In order to verify the anti-interference performance of SOA optimization PID parameters on a four-rotor aircraft attitude control system, continuous random signals are added as interference in the process of carrying out a simulation experiment, as shown in fig. 6 and 7, it can be seen from the figure that although an output step response curve fluctuates after the interference is added, the amplitude is not large, and the control effect on the system can still be realized. It is apparent from fig. 7 that the interference immunity of the attitude control system of the four-rotor aircraft under the optimized PID control by the swarm intelligence algorithm is obviously better than that of the traditional PID. It can be seen from fig. 11 that the group intelligence algorithm has a small tracking error value and exhibits a certain periodicity, but the SOA fluctuation amplitude is small by comparison.
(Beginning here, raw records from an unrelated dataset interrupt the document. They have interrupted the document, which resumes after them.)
(* ===== verification/History.v ===== *)
(** * The history of the console: [cli/connect/history.go]

    The commands and their times, the file they are written to, and the last
    lines of a file ([cli/util/util.go]).  The time is a parameter, a file is its
    bytes. *)
From S2P Require Import Prelude GoStrings Regexp Version.
Local Open Scope go_scope.

Definition lf : ascii := ascii_of_nat 10.
Definition cr : ascii := ascii_of_nat 13.

(** ** The last lines of a file *)
Definition bufSize : Z := 10000.

(** [readFromPos] with a buffer of [size] bytes: reading at the end is an
    error. *)
Definition readFromPos (data : list ascii) (pos size : Z) : result (list ascii) :=
  if (pos <? 0)%Z then Err (Errorf "failed to seek: %s" ["invalid argument"])
  else
    match take (Z.to_nat size) (drop (Z.to_nat pos) data) with
    | [] => Err (Errorf "failed to read: %s" ["EOF"])
    | buf => Ok buf
    end.

(** [for i := n - 1; i >= 0; i--]: the position after the newline that makes the
    number of newlines [lines + 1], or the number of newlines. *)
Fixpoint scan_back (lines : Z) (buf : list ascii) (filePos : Z) (i : nat) (newLinesN : Z) : Z + Z :=
  match i with
  | 0 => inr newLinesN
  | S i =>
      let newLinesN := (if decide (buf !! i = Some lf) then newLinesN + 1 else newLinesN)%Z in
      if (newLinesN =? lines + 1)%Z then inl (filePos + Z.of_nat i + 1)%Z
      else scan_back lines buf filePos i newLinesN
  end.

(** The loop over the blocks; [size] is [bufSize].  The last block starts at 0
    and is read in full. *)
Fixpoint blocks_loop (size : Z) (fuel : nat) (lines : Z) (data : list ascii) (filePos newLinesN : Z)
    : option (result Z) :=
  match fuel with
  | O => None
  | S fuel =>
      let lastPart := (filePos <? 0)%Z in
      let filePos := if lastPart then 0%Z else filePos in
      match readFromPos data filePos size with
      | Err err => Some (Err err)
      | Ok buf =>
          match scan_back lines buf filePos (length buf) newLinesN with
          | inl pos => Some (Ok pos)
          | inr newLinesN =>
              if lastPart || (filePos =? 0)%Z then Some (Ok 0%Z)
              else blocks_loop size fuel lines data (filePos - size)%Z newLinesN
          end
      end
  end.

(** [open]: the error of opening the file. *)
Definition GetLastNLinesBegin (size : Z) (open : option error) (data : list ascii) (lines : Z)
    : result Z :=
  if (lines =? 0)%Z then Ok 0%Z
  else
    let lines := Z.abs lines in
    match open with
    | Some err => Err (Wrapf "failed to open file: %s" [] err)
    | None =>
        let fileSize := Z.of_nat (length data) in
        if (fileSize =? 0)%Z then Ok 0%Z
        else
          last <-? readFromPos data (fileSize - 1) size;;
          let newLinesN := if decide (head last = Some lf) then 0%Z else 1%Z in
          default (Err (Errorf "out of fuel" []))
            (blocks_loop size (S (length data)) lines data (fileSize - size) newLinesN)
    end.

(** [bufio.Scanner] with [ScanLines]: a line end may be [\r\n]; a line that does
    not fit the buffer of 64 KiB ends the scan. *)
Definition dropCR (line : string) : string := TrimSuffix line (String cr "").

Definition raw_lines (s : string) : list string :=
  let parts := Split s lf in
  match last parts with
  | Some "" => take (length parts - 1) parts
  | _ => parts
  end.

Fixpoint scan_lines (parts : list string) : list string :=
  match parts with
  | [] => []
  | p :: parts =>
      if (Z.of_nat (String.length p) <? 65536)%Z then dropCR p :: scan_lines parts else []
  end.

Definition GetLastNLines (size : Z) (open : option error) (data : string) (linesN : Z)
    : result (list string) :=
  begin <-? GetLastNLinesBegin size open (String.list_ascii_of_string data) linesN;;
  match open with
  | Some err => Err (Wrapf "failed to open file: %s" [] err)
  | None =>
      Ok (scan_lines (raw_lines
            (String.string_of_list_ascii (drop (Z.to_nat begin) (String.list_ascii_of_string data)))))
  end.

(** ** [history.go] *)
Record commandHistory := mkHistory {
  commands : list string; timestamps : list Z; maxCommands : Z
}.

Definition timestampRegex : re := (lit "#" @@ digits_re)%re.
Definition is_timestamp (line : string) : bool := MatchString timestampRegex line.

(** The index of the first timestamp at or after the head of the lines. *)
Fixpoint until_timestamp (lines : list string) : nat :=
  match lines with
  | [] => 0
  | line :: lines => if is_timestamp line then 0 else S (until_timestamp lines)
  end.

(** The loop: [lines] are those from [startPos] on, the first of them a timestamp. *)
Fixpoint cells_loop (fuel : nat) (lines : list string) : list (string * Z) :=
  match fuel, lines with
  | S fuel, line :: rest =>
      let k := until_timestamp rest in
      let cells := cells_loop fuel (drop k rest) in
      match ParseInt (String.substring 1 (String.length line - 1) line) with
      | Ok timestamp =>
          if decide (k <> 0) then (Join (take k rest) (String lf ""), timestamp) :: cells else cells
      | Err _ => cells
      end
  | _, _ => []
  end.

Definition parseHistoryCells (now : Z) (lines : list string) : list string * list Z :=
  let startPos := until_timestamp lines in
  if decide (startPos = length lines) then (lines, map (fun _ => now) lines)
  else
    let cells := cells_loop (length lines) (drop startPos lines) in
    (map fst cells, map snd cells).

Definition load (now : Z) (open : option error) (data : string) (history : commandHistory)
    : result commandHistory :=
  rawLines <-? GetLastNLines bufSize open data (maxCommands history);;
  let '(cs, ts) := parseHistoryCells now rawLines in
  Ok (mkHistory cs ts (maxCommands history)).

Definition appendCommand (now : Z) (command : string) (history : commandHistory) : commandHistory :=
  let cs := commands history ++ [command] in
  let ts := timestamps history ++ [now] in
  if (maxCommands history <? Z.of_nat (length cs))%Z then
    mkHistory (drop 1 cs) (drop 1 ts) (maxCommands history)
  else mkHistory cs ts (maxCommands history).

(** The text of the file; a command without a timestamp panics. *)
Fixpoint history_content (cs : list string) (ts : list Z) : result string :=
  match cs, ts with
  | [], _ => Ok ""
  | _ :: _, [] => Err (Errorf "panic: index out of range" [])
  | c :: cs, t :: ts =>
      rmap (fun rest => "#" +:+ FormatInt t +:+ String lf "" +:+ c +:+ String lf "" +:+ rest)
        (history_content cs ts)
  end.

Definition writeToFile (write : string -> option error) (history : commandHistory) : option error :=
  match history_content (commands history) (timestamps history) with
  | Err err => Some err
  | Ok content =>
      match write content with
      | Some err => Some (Wrapf "failed to write to history file: %s" [] err)
      | None => None
      end
  end.

(** ** Samples *)
Definition lines_text (l : list string) : string := String.concat "" (map (fun s => s +:+ String lf "") l).

Example parse_samples :
  parseHistoryCells 7 (raw_lines (lines_text ["x"; "#10"; "a"; "b"; "#11"; "#12"; "c"])) =
    (["a" +:+ String lf "b"; "c"], [10; 12]%Z) /\
  parseHistoryCells 7 (raw_lines (lines_text ["x"; "y"])) = (["x"; "y"], [7; 7]%Z).
Proof. by vm_compute. Qed.

(** With blocks of four bytes the second block of six is read from the start of
    the file in full: two lines are counted twice. *)
Example lines_twice :
  GetLastNLinesBegin 4 None (String.list_ascii_of_string (lines_text [""; ""; ""; ""; ""; ""])) 6 = Ok 2%Z /\
  GetLastNLinesBegin 3 None (String.list_ascii_of_string (lines_text [""; ""; ""; ""; ""; ""])) 6 = Ok 0%Z.
Proof. by vm_compute. Qed.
Specific data thereof are shown in table 2.
TABLE 2 group intelligence algorithm error under interference
Class of algorithms PSO GA SOA
Absolute value of error (× 10)-3) 9.420 11.000 8.561
Absolute value of position tracking error 0.0216 0.0248 0.0226
A sinusoidal signal is used as an input signal, and the control precision of the four-rotor aircraft under the control of PID is optimized through a simulation experiment checking group intelligent algorithm. It can be seen from fig. 8 that the position tracking accuracy under the PID control optimized by the group intelligence algorithm is better than that of the conventional PID. However, the position tracking under the control of SOA optimized PID designed in this section is worse than the position tracking under the control of GA and PSO optimized PID. It can be seen more clearly from fig. 9 and table 3 that the tracking accuracy under SOA optimal PID control is slightly better than that under GA optimal PID control, and slightly worse than PSO. And from fig. 10, fig. 11 and table 2, it can be seen that the position tracking under the SOA optimized PID control is slightly affected by the disturbance better than the GA, and slightly worse than the PSO.
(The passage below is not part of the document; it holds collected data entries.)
(** Row [k] of the arrays describes the path [p]. *)
Record describes (dir : string) (pkgFiles : gmap string packFileInfo) (info : filesInfo) (k : nat)
    (p : string) : Prop := {
  d_dir : exists i, DirIndexes info !! k = Some i /\ (0 <= i)%Z /\
    DirNames info !! Z.to_nat i = Some ("/" +:+ path_Dir p +:+ "/");
  d_base : BaseNames info !! k = Some (path_Base p);
  d_owner : FileUserNames info !! k = Some (from_option pf_owner "root" (pkgFiles !! p)) /\
            FileGroupNames info !! k = Some (from_option pf_group "root" (pkgFiles !! p));
  d_stat : exists st, Lstat (filepath_Join [dir; p]) = Ok st /\
    FileSizes info !! k = Some (int32 (st_size st)) /\
    FileModes info !! k = Some (int16 (st_mode st)) /\
    FileMtimes info !! k = Some (int32 (st_mtime st)) /\
    (st_kind st = RegularFile -> exists digest, FileMD5Hex (filepath_Join [dir; p]) = Ok digest /\
       FileFlags info !! k = Some 16%Z /\ FileDigests info !! k = Some digest) /\
    (st_kind st <> RegularFile -> FileFlags info !! k = Some 0%Z /\ FileDigests info !! k = Some "") /\
    (st_kind st = Symlink -> exists target, EvalSymlinksFrom (filepath_Join [dir; p]) = Ok target /\
       FileLinkTos info !! k = Some target)
}.

(** All arrays have a row for every path, and directories are listed once. *)
Record shape (info : filesInfo) (n : nat) : Prop := {
  sh_lengths : Forall (fun m => m = n)
    [length (BaseNames info); length (DirIndexes info); length (FileUserNames info);
     length (FileGroupNames info); length (FileSizes info); length (FileModes info);
     length (FileInodes info); length (FileDevices info); length (FileMtimes info);
     length (FileLangs info); length (FileRdevs info); length (FileLinkTos info);
     length (FileFlags info); length (FileDigests info)];
  sh_dirs : NoDup (DirNames info);
  sh_count : length (DirNames info) <= n
}.

Lemma find_dir_spec i l d :
  match find_dir i l d with
  | Some j => (i <= j)%Z /\ l !! Z.to_nat (j - i) = Some d
  | None => d ∉ l
  end.
Proof.
  revert i. induction l as [|x l IH]; intros i; cbn [find_dir]; [apply not_elem_of_nil|].
  case_decide as Hx.
  - subst. rewrite Z.sub_diag. split; [lia|done].
  - specialize (IH (i + 1)%Z). destruct (find_dir (i + 1) l d) as [j|].
    + destruct IH as [Hj Hl]. split; [lia|].
      replace (Z.to_nat (j - i)) with (S (Z.to_nat (j - (i + 1)))) by lia. done.
    + apply not_elem_of_cons. auto.
Qed.

Lemma addDir_spec dirs d dirs' i :
  addDirAndGetIndex dirs d = (dirs', i) -> NoDup dirs ->
  (0 <= i < Z.of_nat (S (length dirs)))%Z /\ dirs' !! Z.to_nat i = Some d /\ NoDup dirs' /\
  (exists more, dirs' = dirs ++ more) /\ length dirs' <= S (length dirs).
Proof.
  unfold addDirAndGetIndex. pose proof (find_dir_spec 0 dirs d) as Hf. intros Ha Hnd.
  destruct (find_dir 0 dirs d) as [j|]; injection Ha as <- <-.
  - destruct Hf as [Hj Hl]. rewrite Z.sub_0_r in Hl. pose proof (lookup_lt_Some _ _ _ Hl).
    split_and!; [lia..|done|done|by exists []; rewrite app_nil_r|lia].
  - split_and!; [lia..| | | |].
    + rewrite Nat2Z.id. by apply list_lookup_middle.
    + apply NoDup_app. split_and!; [done| |apply NoDup_singleton].
      intros x Hx ->%list_elem_of_singleton. done.
    + by eexists.
    + rewrite length_app. cbn. lia.
Qed.

Lemma int32_small z : (0 <= z < 2 ^ 31)%Z -> int32 z = z.
Proof. intros Hz. apply int_of_fits; [lia|]. rewrite fits_4. lia. Qed.

(** Rows stay when another is added. *)
Lemma lookup_snoc_old {A} (l : list A) x k y : l !! k = Some y -> (l ++ [x]) !! k = Some y.
Proof. intros Hl. by apply lookup_app_l_Some. Qed.

Lemma lookup_snoc_new {A} (l : list A) x k : length l = k -> (l ++ [x]) !! k = Some x.
Proof. intros <-. by apply list_lookup_middle. Qed.

Lemma add_file_ok dir pkg info p info' n :
  add_file Lstat FileMD5Hex EvalSymlinksFrom dir pkg info p = Ok info' ->
  shape info n -> (Z.of_nat (S n) < 2 ^ 31)%Z ->
  shape info' (S n) /\ describes dir pkg info' n p /\
  forall k q, describes dir pkg info k q -> describes dir pkg info' k q.
Proof.
  unfold add_file. intros (st & Hst & Hf)%rbind_Ok [Hlen Hnd Hcnt] Hn.
  apply rbind_Ok in Hf as (fd & Hfd & Hf).
  destruct (addDirAndGetIndex _ _) as [dirs i] eqn:Hd.
  apply addDir_spec in Hd as (Hi & Hdi & Hnd' & (more & Hmore) & Hlen'); [|done].
  rewrite (surjective_pairing (match pkg !! p with Some _ => _ | None => _ end)) in Hf.
  apply rbind_Ok in Hf as (link & Hlink & [= <-]).
  repeat (apply Forall_cons in Hlen as [? Hlen]). clear Hlen. split_and!.
  - split; cbn; [|done|lia]. repeat constructor; rewrite length_app; cbn; lia.
  - split; cbn.
    + exists (int32 i). rewrite int32_small by lia. split; [by apply lookup_snoc_new|]. split; [lia|done].
    + by apply lookup_snoc_new.
    + destruct (pkg !! p); split; by apply lookup_snoc_new.
    + exists st. split; [done|]. split_and!; [by apply lookup_snoc_new..| | |].
      * intros Hk. rewrite decide_True in Hfd by done. destruct (FileMD5Hex _) as [digest|]; [|done].
        injection Hfd as <-. exists digest. by split_and!; [|apply lookup_snoc_new..].
      * intros Hk. rewrite decide_False in Hfd by done. injection Hfd as <-.
        by split; apply lookup_snoc_new.
      * intros Hk. rewrite decide_True in Hlink by done. exists link. by split; [|apply lookup_snoc_new].
  - intros k q [(j & Hj & Hj0 & Hdj) Hb [Ho Hg] (s & Hs & S1 & S2 & S3 & S4 & S5 & S6)]. split; cbn.
    + exists j. split; [by apply lookup_snoc_old|]. split; [done|]. rewrite Hmore.
      by apply lookup_app_l_Some.
    + by apply lookup_snoc_old.
    + split; by apply lookup_snoc_old.
    + exists s. split; [done|]. split_and!; [by apply lookup_snoc_old..| | |].
      * intros Hk. destruct (S4 Hk) as (dg & ? & ? & ?). exists dg. by split_and!; [|apply lookup_snoc_old..].
      * intros Hk. destruct (S5 Hk). by split; apply lookup_snoc_old.
      * intros Hk. destruct (S6 Hk) as (tg & ? & ?). exists tg. by split; [|apply lookup_snoc_old].
Qed.

Lemma add_files_ok dir pkg paths info info' n :
  for_each (add_file Lstat FileMD5Hex EvalSymlinksFrom dir pkg) paths info = Ok info' ->
  shape info n -> (Z.of_nat (n + length paths) < 2 ^ 31)%Z ->
  shape info' (n + length paths) /\
  (forall k p, paths !! k = Some p -> describes dir pkg info' (n + k) p) /\
  forall k q, describes dir pkg info k q -> describes dir pkg info' k q.
Proof.
  revert info n. induction paths as [|p paths IH]; intros info n; cbn [for_each length].
  { intros [= <-] Hs _. rewrite Nat.add_0_r. done. }
  intros (info1 & Hadd & Hrest)%rbind_Ok Hs Hn.
  destruct (add_file_ok _ _ _ _ _ n Hadd Hs) as (Hs1 & Hp & Hold); [lia|].
  destruct (IH _ (S n) Hrest Hs1) as (Hs2 & Hnew & Hold'); [lia|].
  replace (n + S (length paths)) with (S n + length paths) by lia. split_and!; [done| |by auto].
  intros [|k] q Hq; [injection Hq as <-; rewrite Nat.add_0_r; auto|].
  replace (n + S k) with (S n + k) by lia. by apply Hnew.
Qed.

(** The parallel lists of a package have one entry per file, the
    directory names do not repeat, the name of the directory at the index of a
    file is the directory of the file, and each file has its base name, owner,
    digest, flags, link target and the attributes of its stat (sizes and times
    at their 32 bits). *)
Theorem getFilesInfo_describes paths dir pkg info :
  getFilesInfo Lstat FileMD5Hex EvalSymlinksFrom paths dir pkg = Ok info ->
  (Z.of_nat (length paths) < 2 ^ 31)%Z ->
  shape info (length paths) /\
  forall k p, paths !! k = Some p -> describes dir pkg info k p.
Proof.
  intros Hg Hn. destruct (add_files_ok _ _ _ _ _ 0 Hg) as (Hs & Hp & _); [|lia|done].
  split; cbn; [by repeat constructor|constructor|lia].
Qed.
End files.

(** ** The command line in a container *)
Fixpoint without_docker (args : list string) : option (list string) :=
  match args with
  | [] => Some []
  | arg :: rest =>
      if decide (arg = "--use-docker") then without_docker rest
      else if decide (arg = "--tarantool-version") then
        match rest with [] => None | _ :: rest => without_docker rest end
      else cons arg <$> without_docker rest
  end.

(** The loop ends after at most as many rounds as there are arguments. *)
Lemma docker_args_without fuel pre args :
  length args <= fuel ->
  docker_args fuel (length pre) (pre ++ args) =
  Some (match without_docker args with
        | Some l => Ok (pre ++ l)
        | None => Err (Errorf "panic: slice bounds out of range" [])
        end).
Proof.
  revert pre args. induction fuel as [|fuel IH]; intros pre [|arg args] Hf; cbn [length] in Hf; try lia;
    cbn [docker_args without_docker].
  { by rewrite lookup_ge_None_2, app_nil_r by (rewrite app_nil_r; lia). }
  { by rewrite lookup_ge_None_2, app_nil_r by (rewrite app_nil_r; lia). }
  rewrite list_lookup_middle by done. rewrite take_app_length.
  destruct (decide (arg = "--use-docker")).
  { replace (drop (length pre + 1) (pre ++ arg :: args)) with args by by rewrite drop_app_add.
    apply IH. lia. }
  destruct (decide (arg = "--tarantool-version")).
  - destruct args as [|v args].
    + rewrite decide_True; [done|]. rewrite length_app. cbn. lia.
    + rewrite decide_False by (rewrite length_app; cbn; lia).
      replace (drop (length pre + 2) (pre ++ arg :: v :: args)) with args by by rewrite drop_app_add.
      apply IH. cbn in Hf. lia.
  - replace (pre ++ arg :: args) with ((pre ++ [arg]) ++ args) by by rewrite <- (assoc_L (++)).
    replace (S (length pre)) with (length (pre ++ [arg])) by (rewrite length_app; cbn; lia).
    rewrite IH by lia. destruct (without_docker args); cbn; [|done]. by rewrite <- (assoc_L (++)).
Qed.

(** ** RPM files *)
Section rpm.
Context (CheckVersionFromGit : string -> result string) (cwd : result string).
Context (Lstat : string -> result file_stat) (FileMD5Hex : string -> result string).
Context (EvalSymlinksFrom : string -> result string) (ReadFile : string -> result string).
Context (cpio : string -> list string -> result (list Z)) (gzip : list Z -> result (list Z)).
Context (sha256 sha1 : list Z -> string) (md5 : list Z -> list Z).
Context (rpmPreInstScriptContent postInstScriptContent GOARCH : string).
Context (create_error : string -> option error) (deps : result PackDependencies) `{GoSort}.

Notation pack := (packRpm CheckVersionFromGit cwd Lstat FileMD5Hex EvalSymlinksFrom ReadFile cpio gzip
  sha256 sha1 md5 rpmPreInstScriptContent postInstScriptContent GOARCH create_error deps).

Lemma rwrap_Ok {A} f args (r : result A) a : rwrap f args r = Ok a -> r = Ok a.
Proof. by destruct r. Qed.

Lemma create_Ok d path c d' : create create_error d path c = Ok d' -> d' = <[path := c]> d.
Proof. unfold create. destruct (create_error path); [done|]. by intros [= <-]. Qed.

Lemma open_Ok d path b : open_file d path = Ok b -> d !! path = Some b.
Proof. unfold open_file. destruct (d !! path); [|done]. by intros [= <-]. Qed.

(** Merging two files into a third. *)
Lemma MergeFiles_two d dest a b d' ca cb :
  MergeFiles create_error d dest [a; b] = Ok d' -> dest <> a -> dest <> b ->
  d !! a = Some ca -> d !! b = Some cb -> d' = <[dest := ca ++ cb]> d.
Proof.
  unfold MergeFiles. intros (d1 & Hd1 & Hm)%rbind_Ok Ha Hb Hca Hcb.
  apply rwrap_Ok, create_Ok in Hd1 as ->. cbn [merge_sources] in Hm. unfold open_file in Hm.
  rewrite !lookup_insert_ne, Hca, Hcb in Hm by done. cbn in Hm. injection Hm as <-.
  by rewrite insert_insert_eq, app_nil_r.
Qed.

Lemma Join_inj d a b : d <> "" -> name a -> name b -> filepath_Join [d; a] = filepath_Join [d; b] -> a = b.
Proof.
  intros Hd Ha Hb. rewrite !Join_name by done. pose proof (elems_normal d) as Hn.
  intros [_ [= He]]%render_inj; [done|by apply normal_cons..].
Qed.

(** The parts of the result. *)
Definition signature_tags (header payload archive : list Z) : rpmTagSetType :=
  [mkTag 269 rpmTypeString (StringValue (sha1 header));
   mkTag 1000 rpmTypeInt32 (Int32Values [int32 (blen (header ++ payload))]);
   mkTag 1007 rpmTypeInt32 (Int32Values [int32 (blen archive)]);
   mkTag 1004 rpmTypeBin (BytesValue (md5 (header ++ payload)))].

(** The header begins with the tags of the files, the archive and the payload. *)
Definition describes_package (relPaths : list string) (dir : string)
    (pkgFiles : gmap string packFileInfo) (archive payload : list Z) (tags : rpmTagSetType) : Prop :=
  exists info name ver rel rest,
    getFilesInfo Lstat FileMD5Hex EvalSymlinksFrom relPaths dir pkgFiles = Ok info /\
    tags = header_tags name ver rel (getArch GOARCH) info (blen archive) (sha256 payload) ++ rest.

Lemma addPreAndPost_app tags pre post tags' :
  addPreAndPostInstallScriptsRPM ReadFile rpmPreInstScriptContent postInstScriptContent tags pre post
    = Ok tags' -> exists rest, tags' = tags ++ rest.
Proof.
  unfold addPreAndPostInstallScriptsRPM, addTags.
  intros (pr & _ & (po & _ & [= <-])%rbind_Ok)%rbind_Ok. eauto.
Qed.

Lemma addDependenciesRPM_app tags ds : exists rest, addDependenciesRPM tags ds = tags ++ rest.
Proof.
  unfold addDependenciesRPM, addTags. destruct ds; [exists []; by rewrite app_nil_r|eauto].
Qed.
TABLE 3 position tracking error
Class of algorithms PSO GA SOA
Absolute value of position tracking error (x 10)-3) 9.334 10.000 9.330
In summary, the dynamic performance of the attitude control system of the four-rotor aircraft under the control of the PID and the tracking capability of the four-rotor aircraft on the signal are optimized by the group intelligent algorithm, and the dynamic performance of the attitude control system of the four-rotor aircraft under the control of the traditional PID and the tracking capability of the four-rotor aircraft on the signal are obviously superior to those of the attitude control system of the four-rotor aircraft under the control of the traditional PID. The attitude control system of the four-rotor aircraft under the SOA optimization PID control is slightly superior to the dynamic performance of the attitude control system of the four-rotor aircraft under the PSO and GA optimization PID control in the aspect of dynamic performance. But the position tracking capability of the system is slightly better than that of the attitude control system of the four-rotor aircraft under GA optimized PID control, and is slightly lower than that of the attitude control system of the four-rotor aircraft under PSO optimized PID control. Namely, the control precision of the four-rotor aircraft is better than that of GA and is slightly poorer than that of PSO, but the four-rotor aircraft attitude control can be realized on the whole.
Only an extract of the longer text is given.